Además, el procedimiento concursal por sí solo tampoco bastaría. Para

justificar un mayor apoyo del Gobierno, los fabricantes de automóviles

también tendrían que someterse a una minuciosa reorganización empresarial

de pies a cabeza y encontrar la manera de fabricar automóviles que la gente

quisiera comprar («¡No entiendo por qué Detroit no puede hacer un maldito

Corolla!», me había quejado más de una vez a mi equipo).
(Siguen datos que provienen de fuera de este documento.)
(** Waiting for one signal takes the oldest value of its queue, whatever the
    mask, and keeps the invariant; it stays pending exactly when the queue is
    empty, and the event future is ready exactly when it is not. *)
Theorem wait_one_spec S x :
  sig_inv S -> sig_ok x ->
  exists r S', wait_one_poll S x = Ok (r, S') /\ sig_inv S'
    /\ wait_one_event_poll S x = Ok (if r then true else false)
    /\ match r with
       | Some info => elems S (x - 1) = info :: elems S' (x - 1) /\ forall j, j <> x - 1 -> elems S' j = elems S j
       | None => elems S (x - 1) = [] /\ S' = S
       end.
Proof.
  intros Hs Hx. unfold wait_one_poll, wait_one_event_poll. rewrite index_eq by done.
  assert (Hi : 0 <= x - 1 < 64) by (unfold sig_ok in Hx; lia).
  destruct (pending_at S (x - 1) Hs Hi) as [p Hp]. rewrite Hp. pose proof (q_is_empty_spec (queue p)) as He.
  pose proof (q_pop_spec (queue p)) as Hpop. destruct (q_pop (queue p)) as [[info q]|] eqn:Hq.
  - eexists (Some info), _. split; [done|].
    destruct (after_pop_spec S (x - 1) p info q Hs Hi Hp Hq) as (Hs' & Hel & Hoth). split_and!; try done.
    destruct (q_is_empty (queue p)); [|done]. destruct Hpop as [Hpop _]. by rewrite (proj1 He eq_refl) in Hpop.
  - exists None, S. rewrite (proj2 He Hpop). by rewrite (elems_at _ _ _ Hp).
Qed.
End Queue.

(** ** A list as a bounded queue *)
Record ListQueue := mk_lq { items : list SigInfo; cap : nat }.

#[export] Instance ListQueue_ops : BoundedQueue ListQueue := {
  q_new n := mk_lq [] n;
  q_push q x := if (length (items q) <? cap q)%nat then Some (mk_lq (items q ++ [x]) (cap q)) else None;
  q_pop q := match items q with [] => None | x :: l => Some (x, mk_lq l (cap q)) end;
  q_is_empty q := match items q with [] => true | _ => false end;
}.

#[export] Program Instance ListQueue_spec : BoundedQueueSpec ListQueue := {
  q_elems := items;
  q_cap := cap;
}.
Next Obligation. done. Qed.
Next Obligation.
  intros q x. simpl. destruct (Nat.ltb_spec (length (items q)) (cap q)); simpl; [done|lia].
Qed.
Next Obligation. intros q. simpl. by destruct (items q). Qed.
Next Obligation. intros q. simpl. by destruct (items q). Qed.

#[export] Instance unit_event : EventOps unit := { ev_new := tt; notify_additional _ _ := tt }.

Definition empty_signals : Signals ListQueue unit := Signals_new.
Definition child_info : SigInfo := mk_info SIGCHLD 0 FNone.

Lemma push_spec_witness :
  exists S', push empty_signals child_info = Ok S' /\ sig_inv S' /\ elems S' 16 = [child_info].
Proof.
  destruct (push_spec empty_signals child_info Signals_new_inv) as (S' & E & Hinv & Hel);
    [unfold sig_ok; simpl; unfold SIGCHLD; lia|].
  exists S'. split; [exact E|]. split; [exact Hinv|]. rewrite Hel. reflexivity.
Defined.


Lemma wait_one_spec_witness :
  exists r S', wait_one_poll empty_signals SIGCHLD = Ok (r, S') /\ sig_inv S'.
Proof.
  destruct (wait_one_spec empty_signals SIGCHLD Signals_new_inv) as (r & S' & E & Hinv & _);
    [unfold sig_ok, SIGCHLD; lia|]. exists r, S'. split; [exact E|exact Hinv].
Defined.

(** ** Interleaving

    [push] and [pop] are sequences of atomic steps on the shared set and the
    shared queues; a thread is the point it has reached. *)
Inductive thread :=
| PushOr (info : SigInfo)
| PushQueue (info : SigInfo)
| PopLoad (masked : Z)
| PopScan (masked i : Z)
| PopCheck (i : Z) (info : SigInfo)
| PopAnd (info : SigInfo)
| Done (r : option SigInfo).

Section Steps.
Context {Q Ev : Type} `{BoundedQueueSpec Q} `{EventOps Ev}.
Implicit Types (S : Signals Q Ev).

Definition tstep S (th : thread) : option (Signals Q Ev * thread) :=
  match th with
  | PushOr info =>
      let old := set S in
      Some (set_set S (Z.lor (set S) (mask (sig info))),
            if negb (is_legacy (sig info) && contains old (sig info)) then PushQueue info else Done None)
  | PushQueue info =>
      p ← lookup_z (pending S) (index (sig info));
      Some (match q_push (queue p) info with
            | Some q => set_pending S (index (sig info)) (mk_pending q (notify_additional (event p) 1))
            | None => S
            end, Done None)
  | PopLoad masked => Some (S, if is_empty S then Done None else PopScan (clear_never_capture masked) 0)
  | PopScan masked i =>
      match lookup_z (pending S) i with
      | None => Some (S, Done None)
      | Some p =>
          if negb (contains_index masked i) then
            match q_pop (queue p) with
            | Some (info, q) => Some (set_pending S i (mk_pending q (event p)), PopCheck i info)
            | None => Some (S, PopScan masked (i + 1))
            end
          else Some (S, PopScan masked (i + 1))
      end
  | PopCheck i info =>
      p ← lookup_z (pending S) i;
      Some (S, if q_is_empty (queue p) then PopAnd info else Done (Some info))
  | PopAnd info => Some (set_set S (Z.land (set S) (wnot 64 (mask (sig info)))), Done (Some info))
  | Done _ => None
  end.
Ambas tareas resultaban más fáciles de decir que de hacer. Por un lado,

los altos directivos de GM y Chrysler hacían que la gente de Wall Street

pareciera inequívocamente visionaria. En una primera discusión con nuestro

equipo económico de transición, la presentación del consejero delegado de

GM, Rick Wagoner, fue tan chapucera y llena de optimismo infundado —

incluidas las proyecciones de un aumento del 2 por ciento de las ventas

anuales a pesar de que en realidad las ventas habían estado disminuyendo

durante gran parte del decenio anterior a la crisis— que por un momento

dejó sin palabras a Larry. En cuanto al procedimiento concursal, para GM y

Chrysler probablemente resultaría similar a una operación a corazón

abierto: complicado, sangriento y plagado de riesgos. Casi todas las partes

afectadas (la directiva, los trabajadores, los proveedores, los accionistas, los

pensionistas, los distribuidores, los acreedores y las comunidades en las que

se ubicaban las plantas de producción) iban a salir perdiendo a corto plazo,

lo que sería motivo de negociaciones prolongadas e implacables cuando ni

siquiera estaba claro si las dos empresas iban a sobrevivir otro mes más.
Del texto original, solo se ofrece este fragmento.